A museum with prayers

An album of Volynian iconography was presented in Lutsk
17 March, 2011 - 00:00
Photo by Olena LUKASHEVYCH

LUTSK – In 1998 the Volynian Icon Museum, the only establishment of this sort in Ukraine, last published a printed review of its exhibits. Yet that minor publication cannot compare to the current album. For a long time Volynian museum scholars dreamed of such a luxurious book. The more so that visitors, from presidents to pilgrims from Paraguay and Australia, wanted to purchase precisely such a memento, as the Volynian Icon Museum’s exhibits are indeed unique. It would be unjust to keep such an album for the museum alone, it should be shown and boasted about, said the head of the Volyn Regional State Administration Borys Klimchuk at the album’s presentation, acting there primarily as a member of the board of the regional charitable foundation Native Volyn, the foundation which financed the publication.

It took three years to implement the idea. The photo album was a joint work of Volyn museum scholars and the company Faktoria’s personnel, the latter being responsible for preparing the book for print. The album includes 92 illustrations picturing the museum’s exhibits.
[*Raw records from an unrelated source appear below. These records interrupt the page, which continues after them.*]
(** * A shallow embedding of the cache simulator [csim.c]

    The simulator keeps, for every cache set, a singly linked list of
    heap-allocated lines ordered from least to most recently used, and
    five counters.  The embedding follows the C text: machine integers
    are [Z] with the wrap-around written out, the heap of [line_t]
    nodes is a finite map from locations to records, the array of
    [set_t] is a list updated by index, and the body of the trace loop
    is written in a small state-and-fault monad. *)

From Stdlib Require Import ZArith Lia Ascii.
From stdpp Require Import base numbers option list sorting strings gmap.

Local Open Scope Z_scope.

(** ** Machine integers *)

Module MachineInt.

Definition INT_MAX : Z := 2147483647.
Definition INT_MIN : Z := -2147483648.

(** Two's complement reduction of a mathematical integer to [int].
    Signed overflow is undefined in C; the embedding gives it the
    wrap-around meaning of the usual targets. *)
Definition wrap32 (x : Z) : Z := (x + 2147483648) mod 4294967296 - 2147483648.

Definition is_int (x : Z) : Prop := INT_MIN <= x <= INT_MAX.

End MachineInt.
Export MachineInt.

(** ** Global configuration *)

Definition COLD_MISS_TYPE : Z := -1.
Definition CAPACITY_MISS_TYPE : Z := -2.

(** The globals of [csim.c].  C zero-initialises them. *)
Record globals : Type := Globals {
  s : Z;
  E : Z;
  b : Z;
  verbose : Z;
  help : Z;
  total_sets : Z;
  total_bytes : Z;
  file_name : string;
  set_mask : Z
}.

Definition globals0 : globals :=
  {| s := 0; E := 0; b := 0; verbose := 0; help := 0;
     total_sets := 0; total_bytes := 0; file_name := EmptyString; set_mask := 0 |}.

(** One option as [getopt] hands it to the switch of
    [set_global_values]; numeric arguments carry the value of [atoi]. *)
Inductive cli_opt : Type :=
| Opt_h
| Opt_v
| Opt_s (n : Z)
| Opt_E (n : Z)
| Opt_b (n : Z)
| Opt_t (name : string)
| Opt_unknown.

(** [pow2]: the recursion halves [index] with C's truncating division;
    [fuel] bounds the depth, and [pow2] supplies more than the depth
    needed (see [pow2_unfold]). *)
Fixpoint pow2_rec (fuel : nat) (index : Z) : Z :=
  match fuel with
  | O => 1
  | S fuel' =>
      if index =? 0 then 1
      else
        let half_res := pow2_rec fuel' (Z.quot index 2) in
        if Z.rem index 2 =? 0 then wrap32 (half_res * half_res)
        else wrap32 (wrap32 (2 * half_res) * half_res)
  end.

Definition pow2 (index : Z) : Z :=
  pow2_rec (S (Z.to_nat (Z.log2 (Z.abs index))) + 1) index.

Definition apply_opt (g : globals) (o : cli_opt) : globals :=
  match o with
  | Opt_h => Globals (s g) (E g) (b g) (verbose g) 1 (total_sets g) (total_bytes g) (file_name g) (set_mask g)
  | Opt_v => Globals (s g) (E g) (b g) 1 (help g) (total_sets g) (total_bytes g) (file_name g) (set_mask g)
  | Opt_s n => Globals (wrap32 n) (E g) (b g) (verbose g) (help g) (total_sets g) (total_bytes g) (file_name g) (set_mask g)
  | Opt_E n => Globals (s g) (wrap32 n) (b g) (verbose g) (help g) (total_sets g) (total_bytes g) (file_name g) (set_mask g)
  | Opt_b n => Globals (s g) (E g) (wrap32 n) (verbose g) (help g) (total_sets g) (total_bytes g) (file_name g) (set_mask g)
  | Opt_t name => Globals (s g) (E g) (b g) (verbose g) (help g) (total_sets g) (total_bytes g) name (set_mask g)
  | Opt_unknown => g
  end.

Definition set_global_values (argv : list cli_opt) : globals :=
  let g := fold_left apply_opt argv globals0 in
  let total_sets' := pow2 (s g) in
  let total_bytes' := pow2 (b g) in
  Globals (s g) (E g) (b g) (verbose g) (help g)
          total_sets' total_bytes' (file_name g) (wrap32 (total_sets' - 1)).

(** ** Trace records and address decomposition *)

(** The three fields [sscanf] extracts from one line of the trace:
    the operation character, the address (stored in a [long]) and the
    access size.  Lines on which [sscanf] fails leave the fields
    uninitialised in C and are not modelled. *)
Record trace_line : Type := TraceLine {
  op : ascii;
  addr : Z;
  byte_num : Z
}.

(** [parsing_line] returns what it stores through its three out
    parameters: [(is_load, tag, set_num)].  [>>] on a [long] is the
    arithmetic shift, [Z.shiftr], for a count from 0 to 63; C gives
    no meaning to a shift by any other count, and what is stated of
    the values of the tag and of the set index is stated for
    [0 <= s, b <= 63]. *)
Definition parsing_line (g : globals) (ln : trace_line) : Z * Z * Z :=
  let is_load := if Ascii.eqb (op ln) "S"%char then 0 else 1 in
  let addr1 := Z.shiftr (addr ln) (b g) in
  let set_num := Z.land addr1 (set_mask g) in
  let tag := Z.shiftr addr1 (s g) in
  (is_load, tag, set_num).

#[global] Arguments parsing_line : simpl never.

(** ** The heap of lines, the array of sets and the counters *)

Definition loc : Type := positive.

(** A [line_t *]; the null pointer is [None]. *)
Definition ptr : Type := option loc.
Definition NULL : ptr := None.

Record line_t : Type := Line {
  dirty_bit : Z;
  valid_bit : Z;
  tag : Z;
  next : ptr
}.

Record set_t : Type := CSet {
  line_count : Z;
  first_line : ptr;
  last_line : ptr
}.

(** Modelled from the spec: [csim_stats_t] is declared in [cachelab.h],
    which is not among the sources; the spec lists its five fields as
    counts and byte counts, modelled here as unbounded integers. *)
Record csim_stats_t : Type := Stats {
  hits : Z;
  misses : Z;
  evictions : Z;
  dirty_bytes : Z;
  dirty_evictions : Z
}.

(** Everything [main] mutates: the heap of allocated lines with the
    allocator's next fresh location, the [sets] array and [*stats]. *)
Record machine : Type := Machine {
  heap : gmap loc line_t;
  brk : loc;
  sets : list set_t;
  stats : csim_stats_t
}.

(** ** A state monad with memory faults

    A computation returns [None] when it dereferences a pointer that is
    null or not allocated, or indexes [sets] out of range. *)

Definition M (A : Type) : Type := machine → option (A * machine).

Definition ret {A} (a : A) : M A := λ m, Some (a, m).

Definition bind {A B} (c : M A) (k : A → M B) : M B :=
  λ m, match c m with
       | Some (a, m') => k a m'
       | None => None
       end.

Declare Scope csim_scope.
Delimit Scope csim_scope with csim.
Notation "x <- c ;; k" := (bind c (λ x, k))
  (at level 100, c at next level, right associativity) : csim_scope.
Notation "c ;;; k" := (bind c (λ _, k))
  (at level 100, right associativity) : csim_scope.
Local Open Scope csim_scope.

Definition load_line (p : ptr) : M line_t :=
  λ m, match p with
       | Some l => match heap m !! l with
                   | Some ln => Some (ln, m)
                   | None => None
                   end
       | None => None
       end.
These are not only icons but also other works of religious art, abundant in the museum’s storage rooms. It opens with the photo of the icon of Our Lady of Chelm, a work of Byzantine art dating from the 11th century and revered as miraculous by Christendom. The Roman Catholic Ordinary Bishop of Lutsk Markian Trofimiak said that the album would present not only the unique museum, but also demonstrate the importance of icons, our ancestors’ materialized faith in God.

The director of the Volynian Icon Museum Tetiana Yelysieieva says that her institution is the only one in Ukraine to be visited by pilgrims and religious processions come to pray to the miraculous icon of Our Lady of Chelm. Quite often, the museum’s visitors are seen kneeling before some icon and praying…

That’s why the Volynian museum scholars dream to see Volynian-style icons return to the region’s shrines, in the state in which the ancient masters painted them, instead of the now-traditional generic Orthodox style.